__PROBLEM TO WORK ON__.
Through the line that contains "if (0 <=? j) && (j <? n)", return the data below exactly, starting at its first line; leave the rest out.

[Stored items]
********************

(** * cyphi: nodes, subsystems, repertoires, partition search and the Mice cache

    A shallow embedding of [cyphi/node.py], [cyphi/subsystem.py] and
    [cyphi/compute.py].

    Conventions of the embedding.
    - Python [int] is [Z]; Python [float] is modelled by exact rationals [Q]
      (rounding is not modelled), compared with [==].
    - A Python exception is a value [Raise e] of the error monad [result].
    - A numpy array over the state space of a network of binary nodes is a
      [Tensor]: which axes have size 2 (the others are singletons) and the
      entry at every index.  Reading a singleton axis ignores the index given
      for it, which is numpy broadcasting.
    - [None] is [option]'s [None].
*)

From Stdlib Require Import ZArith QArith Qminmax Qabs Lia Lqa List Bool Sorted.
From stdpp Require Import strings gmap.

Local Open Scope Z_scope.

(** ** Exceptions and the error monad *)

Inductive exn : Type :=
| AttributeError
| IndexError
| TypeError
| ValueError.

Inductive result (A : Type) : Type :=
| Ok (a : A)
| Raise (e : exn).
Arguments Ok {A} a.
Arguments Raise {A} e.

#[global] Instance result_ret : MRet result := fun A a => Ok a.
#[global] Instance result_bind : MBind result := fun A B f m =>
  match m with
  | Ok a => f a
  | Raise e => Raise e
  end.
#[global] Instance result_fmap : FMap result := fun A B f m =>
  match m with
  | Ok a => Ok (f a)
  | Raise e => Raise e
  end.

Definition raises {A} (m : result A) : Prop := exists e, m = Raise e.

Definition returns {A} (m : result A) : bool :=
  match m with
  | Ok _ => true
  | Raise _ => false
  end.

(** The computation returns a value other than [None]. *)
Definition returns_some {A} (m : result (option A)) : bool :=
  match m with
  | Ok (Some _) => true
  | _ => false
  end.

(** The computation returns a value that passes the test [P]. *)
Definition returns_with {A} (P : A -> bool) (m : result A) : bool :=
  match m with
  | Ok a => P a
  | Raise _ => false
  end.

(** Python sequence indexing [l[i]]: negative indices count from the end,
    anything else out of range raises [IndexError]. *)
Definition py_index {A} (l : list A) (i : Z) : result A :=
  let n := Z.of_nat (length l) in
  let j := if i <? 0 then i + n else i in
  if (0 <=? j) && (j <? n)
  then match l !! Z.to_nat j with
       | Some x => Ok x
       | None => Raise IndexError
       end
  else Raise IndexError.

(** [range(n)] as Python ints. *)
Definition range (n : nat) : list Z := map Z.of_nat (seq 0 n).

(** Python [x in l] for ints. *)
Definition Zmem (x : Z) (l : list Z) : bool := existsb (Z.eqb x) l.

(** ** Tensors over binary state spaces *)

Abbreviation State := (list bool).

Record Tensor : Type := mkTensor {
  tshape : list bool;      (* [true]: axis of size 2, [false]: singleton axis *)
  tat : State -> Q         (* entry at an index; singleton axes read index 0 *)
}.

(** Clamp an index to the shape: on a singleton axis only index 0 exists. *)
Fixpoint mask (shape : list bool) (s : State) : State :=
  match s with
  | [] => []
  | x :: s' =>
      match shape with
      | [] => false :: mask [] s'
      | b :: sh => (b && x) :: mask sh s'
      end
  end.

(** Broadcast read. *)
Definition tget (t : Tensor) (s : State) : Q := tat t (mask (tshape t) s).

(** All indices of an array of the given shape, in C order. *)
Fixpoint states (shape : list bool) : list State :=
  match shape with
  | [] => [[]]
  | b :: sh =>
      if b
      then map (cons false) (states sh) ++ map (cons true) (states sh)
      else map (cons false) (states sh)
  end.

Definition Qsum (l : list Q) : Q := fold_right Qplus 0%Q l.

(** [np.sum(t)] *)
Definition tsum (t : Tensor) : Q := Qsum (map (tget t) (states (tshape t))).

Fixpoint or_shape (a b : list bool) : list bool :=
  match a, b with
  | [], _ => b
  | _, [] => a
  | x :: a', y :: b' => (x || y) :: or_shape a' b'
  end.

(** [np.ones(shape)] *)
Definition tones (shape : list bool) : Tensor := mkTensor shape (fun _ => 1%Q).

(** [np.array([1])] *)
Definition tscalar_one : Tensor := tones [].

(** [t1 * t2] with broadcasting of singleton axes. *)
Definition tmul (t1 t2 : Tensor) : Tensor :=
  mkTensor (or_shape (tshape t1) (tshape t2))
           (fun s => (tget t1 s * tget t2 s)%Q).

(** [t / c] *)
Definition tdiv (t : Tensor) (c : Q) : Tensor :=
  mkTensor (tshape t) (fun s => (tget t s / c)%Q).

(** [1 - t] *)
Definition tcompl (t : Tensor) : Tensor :=
  mkTensor (tshape t) (fun s => (1 - tget t s)%Q).

Definition set_axis (i : nat) (v : bool) (s : State) : State := <[i := v]> s.

Definition axis_size (shape : list bool) (i : nat) : Q :=
  if nth i shape false then 2%Q else 1%Q.

(** [t.sum(i, keepdims=True)] *)
Definition tsum_axis (t : Tensor) (i : nat) : Tensor :=
  mkTensor (<[i := false]> (tshape t))
           (fun s => if nth i (tshape t) false
                     then (tget t (set_axis i false s) + tget t (set_axis i true s))%Q
                     else tget t s).

(** [t[..., [v], ...]]: select entry [v] of axis [i], kept as a singleton. *)
Definition tselect (t : Tensor) (i : nat) (v : bool) : Tensor :=
  mkTensor (<[i := false]> (tshape t)) (fun s => tget t (set_axis i v s)).

(** ** Data model *)

Abbreviation Matrix := (list (list Z)).

Inductive Direction : Type := Past | Future.

Module Network.
(** The network container.  [tpm] is the joint transition tensor of shape
    [2,...,2,size], kept state by state: row [r] holds, for the state whose
    C-order number is [r], the probability of each node being on. *)
Record t : Type := mk {
  size : nat;
  tpm : list (list Q);
  connectivity_matrix : option Matrix
}.
End Network.

Module Cut.
Record t : Type := mk {
  severed : list Z;
  intact : list Z
}.
End Cut.

Module Node.
Record t : Type := mk {
  network : Network.t;
  index : Z;
  label : option string;
  connectivity_matrix : option Matrix;
  _input_indices : list Z;
  _output_indices : option (list Z);   (* never assigned without a matrix *)
  _dimension_labels : list (option nat);
  tpm : Tensor * Tensor;               (* (off, on) *)
  _hash : Z
}.
End Node.

Module Part.
Record t : Type := mk {
  mechanism : list Node.t;
  purview : list Node.t
}.
End Part.

Module Mip.
Record t : Type := mk {
  direction : Direction;
  mechanism : list Node.t;
  purview : list Node.t;
  partition : option (Part.t * Part.t);
  unpartitioned_repertoire : option Tensor;
  partitioned_repertoire : option Tensor;
  phi : Q
}.
End Mip.

Module Mice.
Record t : Type := mk {
  direction : Direction;
  mechanism : list Z;
  purview : list Z;
  repertoire : option Tensor;
  mip : Mip.t;
  phi : Q
}.
End Mice.

Module Concept.
Record t : Type := mk {
  mechanism : list Z;
  location : Tensor * Tensor;          (* (cause, effect) *)
  phi : Q;
  cause : option Mice.t;
  effect : option Mice.t
}.
End Concept.

Module Subsystem.
Record t : Type := mk {
  node_indices : list Z;
  null_cut : Cut.t;
  nodes : list Node.t;
  connectivity_matrix : option Matrix;
  cut : Cut.t;
  current_state : list Z;
  past_state : list Z;
  network : Network.t;
  _hash : Z
}.
End Subsystem.

Module BigMip.
Record t : Type := mk {
  subsystem : Subsystem.t;
  phi : Q;
  cut : Cut.t;
  unpartitioned_constellation : option (list Concept.t);
  partitioned_constellation : option (list Concept.t)
}.
End BigMip.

********************

__OUTPUT__.
(** * cyphi: nodes, subsystems, repertoires, partition search and the Mice cache

    A shallow embedding of [cyphi/node.py], [cyphi/subsystem.py] and
    [cyphi/compute.py].

    Conventions of the embedding.
    - Python [int] is [Z]; Python [float] is modelled by exact rationals [Q]
      (rounding is not modelled), compared with [==].
    - A Python exception is a value [Raise e] of the error monad [result].
    - A numpy array over the state space of a network of binary nodes is a
      [Tensor]: which axes have size 2 (the others are singletons) and the
      entry at every index.  Reading a singleton axis ignores the index given
      for it, which is numpy broadcasting.
    - [None] is [option]'s [None].
*)

From Stdlib Require Import ZArith QArith Qminmax Qabs Lia Lqa List Bool Sorted.
From stdpp Require Import strings gmap.

Local Open Scope Z_scope.

(** ** Exceptions and the error monad *)

Inductive exn : Type :=
| AttributeError
| IndexError
| TypeError
| ValueError.

Inductive result (A : Type) : Type :=
| Ok (a : A)
| Raise (e : exn).
Arguments Ok {A} a.
Arguments Raise {A} e.

#[global] Instance result_ret : MRet result := fun A a => Ok a.
#[global] Instance result_bind : MBind result := fun A B f m =>
  match m with
  | Ok a => f a
  | Raise e => Raise e
  end.
#[global] Instance result_fmap : FMap result := fun A B f m =>
  match m with
  | Ok a => Ok (f a)
  | Raise e => Raise e
  end.

Definition raises {A} (m : result A) : Prop := exists e, m = Raise e.

Definition returns {A} (m : result A) : bool :=
  match m with
  | Ok _ => true
  | Raise _ => false
  end.

(** The computation returns a value other than [None]. *)
Definition returns_some {A} (m : result (option A)) : bool :=
  match m with
  | Ok (Some _) => true
  | _ => false
  end.

(** The computation returns a value that passes the test [P]. *)
Definition returns_with {A} (P : A -> bool) (m : result A) : bool :=
  match m with
  | Ok a => P a
  | Raise _ => false
  end.

(** Python sequence indexing [l[i]]: negative indices count from the end,
    anything else out of range raises [IndexError]. *)
Definition py_index {A} (l : list A) (i : Z) : result A :=
  let n := Z.of_nat (length l) in
  let j := if i <? 0 then i + n else i in
  if (0 <=? j) && (j <? n)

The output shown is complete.